Lemma GetString_read p pre todo rest tb size :
  reading p pre todo rest → (2 ≤ length todo)%nat →
  size ≤ Z.of_nat (length tb) →
  wp no_fault (GetString tb size) (string_read pre todo rest tb size p) p.
Proof using Type*.
  intros Hp H2 Hsize. destruct todo as [|b1 [|b2 t]]; [cbn in H2; lia..|].
  unfold GetString, consume. wp_step.
  eapply wp_mono; [by eapply GetWord_read|].
  intros v p1 (-> & Hb1 & Hb2 & Hf1 & Hp1). set (n := b1 * 256 + b2) in *.
  assert (Hn : 0 ≤ n < 2^16) by (unfold is_byte, is_u8 in *; lia).
  pose proof (reading_small _ _ _ _ Hp1) as (Hs & Hs0 & Hk).
  pose proof Hp1 as [_ (_ & Hc & Hr & Hlt)].
  wp_steps. rewrite usize_id, u32_id by (unfold is_u32; lia).
  cbn [m_nRemainingLength m_nBytesConsumed set_m_nBytesConsumed].
  unfold string_read, string_of. fold n.
  destruct (Z.leb_spec n (Z.of_nat (length t))), (Z.ltb_spec (m_nRemainingLength p1) (m_nBytesConsumed p1 + n));
    try lia; cbn [andb]; [|by wp_steps].
  rewrite Z.gtb_ltb. destruct (Z.leb_spec (n + 1) size), (Z.ltb_spec size (n + 1));
    try lia; cbn [andb]; [|by wp_steps].
  wp_step. eapply wp_mono.
  { apply (get_chars_read _ (m_nBytesConsumed p1) _ (pre ++ [b1; b2]) t rest); [|lia..].
    by destruct p1. }
  intros [ok tb'] p2 (Hl & Hf2 & Hc2 & Ho & Hok & _ & Hread). cbn [fst snd] in *. subst ok.
  destruct (forallb is_ascii (take (Z.to_nat n) t)); cbn [negb]; [|wp_steps; split_and!; [done|by rewrite Hf2|done|done]].
  destruct (Hread eq_refl) as [Hh Hr2]. rewrite Z2Nat.id in Hr2 by lia.
  wp_step. eapply wp_lift_Ok; [by apply wr_cell_Ok; lia|]. wp_steps. cbn [fst snd].
  assert (Hln : length (take (Z.to_nat n) t) = Z.to_nat n) by (rewrite length_take; lia).
  split_and!; [by rewrite length_insert|by rewrite Hf2|done|rewrite Hln; lia| |].
  - apply holds_app. split.
    + eapply holds_frame; [exact Hh|]. intros j Hj. apply list_lookup_insert_ne. lia.
    + apply holds_cons. split; [|apply holds_nil; lia]. apply rd_Ok. split; [lia|].
      rewrite Hln. replace (Z.to_nat (0 + Z.of_nat (Z.to_nat n))) with (Z.to_nat n) by lia.
      apply list_lookup_insert_eq. lia.
  - rewrite <-app_assoc in Hr2. cbn [m_nBytesConsumed set_m_nBytesConsumed] in Hc2.
    rewrite <-Hc2 in Hr2. by destruct p2.
Qed.
(* ===== verification/MqttClient.v ===== *)
(** The MQTT client: the class [CMQTTClient] of [mqttclient.cpp].

    Its methods are computations on the members and on two things the members
    point to: the [heap] of the [CMQTTSendPacket] objects made with [new], and
    the state of the [world] outside (sockets, clock, logger).  The virtual
    functions a derived class overrides are a parameter. *)
From stdpp Require Import base numbers list gmap option strings.
From S2P Require Import Prelude.
From S2P Require Import Circle.
From S2P Require Import MqttSendPacket.
From S2P Require Import MqttReceivePacket.
Import Mqtt.
Import (hints) SendPacket ReceivePacket.

Module Client.
Abbreviation CMQTTSendPacket := SendPacket.CMQTTSendPacket.
Abbreviation CMQTTReceivePacket := ReceivePacket.CMQTTReceivePacket.

Inductive TMQTTDisconnectReason :=
  | MQTTDisconnectFromApplication
  | MQTTDisconnectUnacceptableProtocolVersion
  | MQTTDisconnectIdentifierRejected
  | MQTTDisconnectServerUnavailable
  | MQTTDisconnectBadUsernameOrPassword
  | MQTTDisconnectNotAuthorized
  | MQTTDisconnectDNSError
  | MQTTDisconnectConnectFailed
  | MQTTDisconnectFromPeer
  | MQTTDisconnectInvalidPacket
  | MQTTDisconnectPacketIdentifier
  | MQTTDisconnectSubscribeError
  | MQTTDisconnectSendFailed
  | MQTTDisconnectPingFailed
  | MQTTDisconnectNotSupported
  | MQTTDisconnectInsufficientResources
  | MQTTDisconnectSSLSetupFailed
  | MQTTDisconnectUnknown.

Definition all_reasons : list TMQTTDisconnectReason :=
  [MQTTDisconnectFromApplication; MQTTDisconnectUnacceptableProtocolVersion;
   MQTTDisconnectIdentifierRejected; MQTTDisconnectServerUnavailable;
   MQTTDisconnectBadUsernameOrPassword; MQTTDisconnectNotAuthorized;
   MQTTDisconnectDNSError; MQTTDisconnectConnectFailed; MQTTDisconnectFromPeer;
   MQTTDisconnectInvalidPacket; MQTTDisconnectPacketIdentifier;
   MQTTDisconnectSubscribeError; MQTTDisconnectSendFailed; MQTTDisconnectPingFailed;
   MQTTDisconnectNotSupported; MQTTDisconnectInsufficientResources;
   MQTTDisconnectSSLSetupFailed; MQTTDisconnectUnknown].

#[export] Instance TMQTTDisconnectReason_eq_dec : EqDecision TMQTTDisconnectReason.
Proof. solve_decision. Defined.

+ + +

▶ [TRY IT]
The records above are to be restated word for word, in full.

▶ [SOLUTION FOR THIS PROBLEM]
Lemma GetString_read p pre todo rest tb size :
  reading p pre todo rest → (2 ≤ length todo)%nat →
  size ≤ Z.of_nat (length tb) →
  wp no_fault (GetString tb size) (string_read pre todo rest tb size p) p.
Proof using Type*.
  intros Hp H2 Hsize. destruct todo as [|b1 [|b2 t]]; [cbn in H2; lia..|].
  unfold GetString, consume. wp_step.
  eapply wp_mono; [by eapply GetWord_read|].
  intros v p1 (-> & Hb1 & Hb2 & Hf1 & Hp1). set (n := b1 * 256 + b2) in *.
  assert (Hn : 0 ≤ n < 2^16) by (unfold is_byte, is_u8 in *; lia).
  pose proof (reading_small _ _ _ _ Hp1) as (Hs & Hs0 & Hk).
  pose proof Hp1 as [_ (_ & Hc & Hr & Hlt)].
  wp_steps. rewrite usize_id, u32_id by (unfold is_u32; lia).
  cbn [m_nRemainingLength m_nBytesConsumed set_m_nBytesConsumed].
  unfold string_read, string_of. fold n.
  destruct (Z.leb_spec n (Z.of_nat (length t))), (Z.ltb_spec (m_nRemainingLength p1) (m_nBytesConsumed p1 + n));
    try lia; cbn [andb]; [|by wp_steps].
  rewrite Z.gtb_ltb. destruct (Z.leb_spec (n + 1) size), (Z.ltb_spec size (n + 1));
    try lia; cbn [andb]; [|by wp_steps].
  wp_step. eapply wp_mono.
  { apply (get_chars_read _ (m_nBytesConsumed p1) _ (pre ++ [b1; b2]) t rest); [|lia..].
    by destruct p1. }
  intros [ok tb'] p2 (Hl & Hf2 & Hc2 & Ho & Hok & _ & Hread). cbn [fst snd] in *. subst ok.
  destruct (forallb is_ascii (take (Z.to_nat n) t)); cbn [negb]; [|wp_steps; split_and!; [done|by rewrite Hf2|done|done]].
  destruct (Hread eq_refl) as [Hh Hr2]. rewrite Z2Nat.id in Hr2 by lia.
  wp_step. eapply wp_lift_Ok; [by apply wr_cell_Ok; lia|]. wp_steps. cbn [fst snd].
  assert (Hln : length (take (Z.to_nat n) t) = Z.to_nat n) by (rewrite length_take; lia).
  split_and!; [by rewrite length_insert|by rewrite Hf2|done|rewrite Hln; lia| |].
  - apply holds_app. split.
    + eapply holds_frame; [exact Hh|]. intros j Hj. apply list_lookup_insert_ne. lia.
    + apply holds_cons. split; [|apply holds_nil; lia]. apply rd_Ok. split; [lia|].
      rewrite Hln. replace (Z.to_nat (0 + Z.of_nat (Z.to_nat n))) with (Z.to_nat n) by lia.
      apply list_lookup_insert_eq. lia.
  - rewrite <-app_assoc in Hr2. cbn [m_nBytesConsumed set_m_nBytesConsumed] in Hc2.
    rewrite <-Hc2 in Hr2. by destruct p2.
Qed.
(* ===== verification/MqttClient.v ===== *)
(** The MQTT client: the class [CMQTTClient] of [mqttclient.cpp].

    Its methods are computations on the members and on two things the members
    point to: the [heap] of the [CMQTTSendPacket] objects made with [new], and
    the state of the [world] outside (sockets, clock, logger).  The virtual
    functions a derived class overrides are a parameter. *)
From stdpp Require Import base numbers list gmap option strings.
From S2P Require Import Prelude.
From S2P Require Import Circle.
From S2P Require Import MqttSendPacket.
From S2P Require Import MqttReceivePacket.
Import Mqtt.
Import (hints) SendPacket ReceivePacket.

Module Client.
Abbreviation CMQTTSendPacket := SendPacket.CMQTTSendPacket.
Abbreviation CMQTTReceivePacket := ReceivePacket.CMQTTReceivePacket.

Inductive TMQTTDisconnectReason :=
  | MQTTDisconnectFromApplication
  | MQTTDisconnectUnacceptableProtocolVersion
  | MQTTDisconnectIdentifierRejected
  | MQTTDisconnectServerUnavailable
  | MQTTDisconnectBadUsernameOrPassword
  | MQTTDisconnectNotAuthorized
  | MQTTDisconnectDNSError
  | MQTTDisconnectConnectFailed
  | MQTTDisconnectFromPeer
  | MQTTDisconnectInvalidPacket
  | MQTTDisconnectPacketIdentifier
  | MQTTDisconnectSubscribeError
  | MQTTDisconnectSendFailed
  | MQTTDisconnectPingFailed
  | MQTTDisconnectNotSupported
  | MQTTDisconnectInsufficientResources
  | MQTTDisconnectSSLSetupFailed
  | MQTTDisconnectUnknown.

Definition all_reasons : list TMQTTDisconnectReason :=
  [MQTTDisconnectFromApplication; MQTTDisconnectUnacceptableProtocolVersion;
   MQTTDisconnectIdentifierRejected; MQTTDisconnectServerUnavailable;
   MQTTDisconnectBadUsernameOrPassword; MQTTDisconnectNotAuthorized;
   MQTTDisconnectDNSError; MQTTDisconnectConnectFailed; MQTTDisconnectFromPeer;
   MQTTDisconnectInvalidPacket; MQTTDisconnectPacketIdentifier;
   MQTTDisconnectSubscribeError; MQTTDisconnectSendFailed; MQTTDisconnectPingFailed;
   MQTTDisconnectNotSupported; MQTTDisconnectInsufficientResources;
   MQTTDisconnectSSLSetupFailed; MQTTDisconnectUnknown].

#[export] Instance TMQTTDisconnectReason_eq_dec : EqDecision TMQTTDisconnectReason.
Proof. solve_decision. Defined.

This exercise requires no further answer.